Une maladie très impactante
La maladie est provoquée par une bactérie, «mycobacterium avium paratuberculosis», capable de persister très longtemps dans l’environnement (sol, bâtiments…), et d’affaiblir les défenses de l’organisme. L’infection touche principalement les jeunes animaux, âgés de moins d’un an. Certains bovins peuvent devenir «super excréteurs», et sont les principaux responsables de la dissémination des bacilles dans l’environnement. L’assainissement des élevages contaminés, via des plans de lutte fondés sur le dépistage et l’élimination des animaux atteints, est difficile, et «très impactant sur le plan économique», a rappelé Éric Meens. L’efficacité de la vaccination est aussi limitée. Or, plutôt que cette vision «uniquement
hygiéniste» d’aborder la maladie, une autre approche, «plus globale» peut aussi être envisagée, a expliqué le docteur Éric Meens.

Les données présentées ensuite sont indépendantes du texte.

(** Whatever an attempt sends: a check-shaped datagram at the head of the buffer,
    toward an address of its tables. *)
Lemma conn_output_laid c now out c' out' e :
  conn_typed c -> MAX_BUILT <= zlen out < 2 ^ 63 -> Conn_get_output c now out = (c', out', Some (Ok e)) ->
  cn_state c' = cn_state c /\ sock_ok (eg_to e) /\ exists d, laid out d out' /\ zlen d = eg_len e.
Proof.
  intros [_ T1 T2 T3 _ _] Ho E. pose proof (get_output_case c now out) as H. rewrite E in H. destruct H as [H _].
  inversion H as [| |to tid local slots c1 o1 r Ht Ee|x c1 o1 r Hs Hb Hx Hk Hn Ee|i s c1 o1 r Hs Hx Ha Hr Hn Ee
    |i x c1 o1 r Hs Hx Ha Hr Hn Ee]; subst.
  - apply take_first_flatten in Ht as [Ht _]. destruct (T1 to tid local) as [Hto [Htid _]]; [rewrite Ht; apply elem_of_cons; by left|].
    revert Ee. unfold Conn_emit_response. rewrite encode_response_eq by (done || apply Ho).
    intros Ee. apply pair_equal_spec in Ee as [Ee E2]. apply pair_equal_spec in Ee as [<- <-]. apply Ok_inj in E2 as <-.
    split; [done|split; [done|]]. pose proof (zlen_response_attrs to tid Hto Htid) as Hb. eexists.
    split; [apply (sealed_laid _ BindingSuccess); [done|unfold MAX_MESSAGE; lia|apply Ho]|]. by rewrite zlen_stun_sealed.
  - pose proof (request_laid _ _ _ _ _ _ _ _ Ho Ee) as Hl. pose proof (emit_check_fields _ _ _ _ _ _ _ _ Ee) as (E1 & _ & _ & _ & _ & _ & E7).
    split; [done|split; [rewrite E1; by apply T3|done]].
  - revert Ee. unfold Conn_emit_reflexive, Conn_next_transaction_id. cbv zeta iota beta. unfold MAX_BUILT, MAX_MESSAGE in Ho.
    rewrite encode_reflexive_eq by (apply derive_tid_ok || unfold STUN_HEADER_LEN; lia). intros Ee.
    apply pair_equal_spec in Ee as [Ee E2]. apply pair_equal_spec in Ee as [<- <-]. apply Ok_inj in E2 as <-.
    split; [done|split; [apply T2; by eapply get_at_flatten|]].
    eexists. split; [apply reflexive_request_laid; [apply derive_tid_ok|apply Ho]|]. by rewrite zlen_stun_head by apply derive_tid_ok.
  - pose proof (request_laid _ _ _ _ _ _ _ _ Ho Ee) as Hl. pose proof (emit_check_fields _ _ _ _ _ _ _ _ Ee) as (E1 & _ & _ & _ & _ & _ & E7).
    split; [done|split; [rewrite E1; apply T3; by eapply get_at_flatten|done]].
Qed.
Lemma Found_stop receive end_ g e :
  fg_at g <= end_ -> 0 <= fg_skip g -> fg_found g <= FRAMES ->
  match e with
  | Some x => x = InvalidData /\ forall more, bytes_ok more -> messages (drop (Z.to_nat (fg_skip g)) (slice receive (fg_at g) end_ ++ more)) = ([], true)
  | None => fg_found g = FRAMES \/
      (messages (drop (Z.to_nat (fg_skip g)) (slice receive (fg_at g) end_)) = ([], false) /\ end_ - fg_at g < LARGEST)
  end -> Found receive end_ g g e [].
Proof.
  intros Ha Hs Hf He. split; try done; try lia.
  - change (zlen []) with 0. lia.
  - by rewrite put_range_nil.
  - intros more _. by rewrite before_nil.
Qed.

(** One turn of the loop that hands nothing out. *)
Lemma Found_skip receive end_ g g1 g' e fs :
  Found receive end_ g1 g' e fs -> fg_at g <= fg_at g1 -> fg_found g1 = fg_found g -> fg_frames g1 = fg_frames g ->
  (forall more, bytes_ok more -> messages (drop (Z.to_nat (fg_skip g)) (slice receive (fg_at g) end_ ++ more)) =
    messages (drop (Z.to_nat (fg_skip g1)) (slice receive (fg_at g1) end_ ++ more))) ->
  Found receive end_ g g' e fs.
Proof.
  intros [] Ha Ef Efr Em. split; rewrite <- ?Ef, <- ?Efr; try done; try lia.
  - eapply Forall_impl; [|exact fd_places0]. intros [a l]. lia.
  - intros more Hm. rewrite Em by done. by apply fd_messages0.
Qed.

Lemma largest_eq : LARGEST = 2067.
Proof. reflexivity. Qed.

Lemma put_range_snoc {A} (l : list A) i x fs :
  0 <= i -> i + 1 + zlen fs <= zlen l -> put_range (put_at l i x) (i + 1) fs = put_range l i (x :: fs).
Proof.
  intros Hi Hl. pose proof (zlen_nonneg fs). rewrite put_at_range by lia.
  replace (i + 1) with (i + zlen [x]) by (change (zlen [x]) with 1; lia).
  rewrite put_range_twice by (change (zlen [x]) with 1; lia). done.
Qed.

Lemma frame_loop_found fuel receive end_ g g' e :
  bytes_ok receive -> 0 <= fg_at g <= end_ -> end_ <= zlen receive -> 0 <= fg_skip g -> 0 <= fg_found g <= FRAMES -> zlen (fg_frames g) = FRAMES ->
  2 * (end_ - fg_at g) + (if 0 <? fg_skip g then 0 else 1) < Z.of_nat fuel ->
  frame_loop fuel receive end_ g = (g', e) -> exists fs, Found receive end_ g g' e fs.
Proof.
  intros Hb. revert g. induction fuel as [|fuel IH]; intros g Hat Hend Hskip Hfound Hframes Hfuel E; [destruct (0 <? fg_skip g); lia|].
  cbn [frame_loop] in E. destruct (Z.leb_spec end_ (fg_at g)) as [Hge|Hlt].
  { injection E as <- <-. exists []. apply Found_stop; [lia..|]. right. rewrite largest_eq. split; [|lia].
    replace (slice receive (fg_at g) end_) with (@nil Z) by (unfold slice; by replace (Z.to_nat (end_ - fg_at g)) with O by lia).
    rewrite drop_nil. by vm_compute. }
  pose proof (slice_ok receive (fg_at g) end_ Hb) as Hsb. pose proof (zlen_slice receive (fg_at g) end_ ltac:(lia) ltac:(lia)) as Hsl.
  destruct (Z.ltb_spec 0 (fg_skip g)) as [Hs|Hs].
  { set (taken := Z.min (fg_skip g) (end_ - fg_at g)) in *.
    destruct (IH (mkFraming (fg_at g + taken) (fg_skip g - taken) (fg_skipped g) (fg_frames g) (fg_found g))) as [fs Hfs];
      cbn [fg_at fg_skip fg_skipped fg_frames fg_found]; [lia|lia|lia|lia|lia|destruct (0 <? fg_skip g - taken); lia|exact E|].
    exists fs. eapply (Found_skip _ _ g); [exact Hfs|cbn; lia|done|done|]. intros more Hm. cbn [fg_skip fg_at].
    rewrite <- (slice_drop receive (fg_at g) end_ taken) by lia. rewrite <- drop_app_split by lia. rewrite drop_drop. do 2 f_equal. lia. }
  assert (fg_skip g = 0) as Hz by lia. 
  assert (default [] (get_range receive (fg_at g) end_) = slice receive (fg_at g) end_) as Eh by (by rewrite slice_range by lia). rewrite Eh in E.
  destruct (turn_frame (slice receive (fg_at g) end_)) as [[f|]|] eqn:Ef.
  3: { injection E as <- <-. exists []. apply Found_stop; [lia..|]. split; [done|]. intros more Hm. rewrite Hz. change (Z.to_nat 0) with O. rewrite drop_0.
       rewrite messages_eq by (by apply Forall_app). by rewrite (turn_frame_more _ more _ Ef). }
  2: { injection E as <- <-. exists []. apply Found_stop; [lia..|]. right. rewrite Hz. change (Z.to_nat 0) with O. rewrite drop_0.
       rewrite messages_eq by done. rewrite Ef. split; [done|]. apply turn_frame_none in Ef. rewrite largest_eq. lia. }
  destruct (turn_frame_shape _ _ Hsb Ef) as [Hshape _].
  assert (forall more, bytes_ok more -> turn_frame (slice receive (fg_at g) end_ ++ more) = Ok (Some f)) as Efm
    by (intros more _; by apply turn_frame_more).
  destruct (fr_reserved f || (LARGEST <? fr_wire f)) eqn:Esk.
  { destruct (IH (mkFraming (fg_at g) (fr_wire f) (wadd 64 (fg_skipped g) 1) (fg_frames g) (fg_found g))) as [fs Hfs];
      cbn [fg_at fg_skip fg_skipped fg_frames fg_found]; [lia|lia|lia|lia|lia|rewrite (proj2 (Z.ltb_lt 0 (fr_wire f))) by lia; lia|exact E|].
    exists fs. eapply (Found_skip _ _ g); [exact Hfs|cbn; lia|done|done|]. intros more Hm. cbn [fg_skip fg_at]. rewrite Hz. change (Z.to_nat 0) with O. rewrite drop_0.
    rewrite messages_eq by (by apply Forall_app). rewrite Efm, Esk by done. done. }
  destruct ((end_ - fg_at g <? fr_wire f) || (fg_found g =? FRAMES)) eqn:Est.
  { injection E as <- <-. exists []. apply Found_stop; [lia..|]. apply orb_true_iff in Est as [Est|Est]; [right|left; lia].
    rewrite Hz. change (Z.to_nat 0) with O. rewrite drop_0. rewrite messages_eq by done. rewrite Ef, Esk.
    rewrite (proj2 (Z.ltb_lt (zlen _) _)) by lia. split; [done|]. lia. }
  assert (fr_wire f <= end_ - fg_at g /\ fg_found g < FRAMES) as [Hw Hfl] by lia.
  destruct (get_at_Some (fg_frames g) (fg_found g)) as [old Eold]; [lia|]. rewrite Eold in E.
  destruct (IH (mkFraming (fg_at g + fr_wire f) (fg_skip g) (fg_skipped g) (put_at (fg_frames g) (fg_found g) (fg_at g, fr_len f)) (fg_found g + 1))) as [fs Hfs];
    cbn [fg_at fg_skip fg_skipped fg_frames fg_found]; [lia|lia|lia|lia|by rewrite zlen_put_at|rewrite Hz; cbn [Z.ltb Z.compare]; lia|exact E|].
  destruct Hfs. cbn [fg_at fg_skip fg_skipped fg_frames fg_found] in *. exists ((fg_at g, fr_len f) :: fs).
  pose proof (zlen_cons (fg_at g, fr_len f) fs) as Hcons.
  split; try done; try lia.
  - rewrite fd_frames0. apply put_range_snoc; lia.
  - constructor; [lia|]. eapply Forall_impl; [|exact fd_places0]. intros [a l]. lia.
  - intros more Hm. rewrite Hz. rewrite Hz in fd_messages0. change (Z.to_nat 0) with O in *. rewrite drop_0. specialize (fd_messages0 more Hm). rewrite drop_0 in fd_messages0.
    rewrite messages_eq by (by apply Forall_app). rewrite Efm, Esk by done. rewrite zlen_app, Hsl. pose proof (zlen_nonneg more).
    rewrite (proj2 (Z.ltb_ge _ _)) by lia. rewrite drop_app_split by lia. rewrite slice_drop by lia. rewrite fd_messages0.
    unfold before. cbn [map app fst snd]. f_equal. f_equal. rewrite take_app_le by (unfold zlen in Hsl; lia). by apply slice_take; lia.
Qed.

Alimentation et système immunitaire
Cette nouvelle approche repose sur la notion de «résilience », qu’il définit comme «la capacité à surmonter une maladie, pour revenir à un bon état de santé». L’enjeu étant de «redonner cette capacité quand elle a été perdue». Éric Méens invite ainsi à avoir une vision «plus globale» ou «systémique», c’est-à-dire considérer le cheptel et tout son environnement : alimentation, pâtures, logement, équipement de traite, hygiène… Il cite, à l’appui, des exemples d’élevages contaminés, qui ont éliminé la paratuberculose en quelques années, en modifiant leurs pratiques. «Si on redonne ses capacités à l’animal, il va très bien gérer la paratuberculose, mais aussi les autres maladies», a-t-il expliqué. Parmi les facteurs à considérer, l’alimentation tient une place très importante pour préserver le système immunitaire de l’animal. En effet, celle-ci joue directement sur le «microbiote», c’est-à-dire l’ensemble des bactéries et autres micro-organimes qui vivent dans l’appareil digestif (principalement dans le rumen) et permettent la digestion. «Le microbiote répond surtout au régime alimentaire, qui est le moteur essentiel de l’état pathologique», souligne l’intervenant. Or, un déséquilibre ou «dysbiose», de ce microbiote, a des conséquences importantes sur l’immunité. Par exemple, en cas d’acidose, l’intestin de la vache devient plus perméable, et laisse passer des mauvaises bactéries qui vont contaminer l’animal. «L’inflammation chronique de l’intestin est un facteur majeur de la paratuberculose, mais aussi d’autres problèmes » a expliqué l’intervenant. Pour préserver cet équilibre, Éric Méens insiste sur l’importance d’une alimentation, «variée», «qui ne doit pas varier», et «non avariée ». Aussi, les transitions alimentaires doivent être particulièrement soignées. «Le microbiote n’aime pas le changement, il faut des transitions alimentaires d’au moins trois semaines» a-t-il insisté.
« Révolution à venir »
Éric Méens a ensuite distillé de nombreux conseils de «nutrition santé». Par exemple, sur l’importance du colostrum chez les veaux et l’intérêt du lait entier, sur la distribution des aliments, la nécessaire qualité de l’ensilage d’herbe «un conservateur se justifie», l’importance des minéraux «l’hypocalcémie est un facteur très puissant de paratuberculose». De nombreux autres facteurs peuvent aussi influer sur l’équilibre du microbiote, tels que le «stress social» ou thermique, les courants parasites, etc. Un espoir réside dans la génétique : un index de résistance à cette maladie sera bientôt disponible. Pour illustrer l’importance du microbiote, Éric Méens a ouvert une parenthèse en évoquant les travaux en cours chez les humains, qui n’en sont encore qu’à leurs débuts ; il y voit «une révolution à venir» dans le traitement de nombreuses maladies, y compris le cancer. Des traitements ont déjà fait leur preuve contre la maladie de Crohn.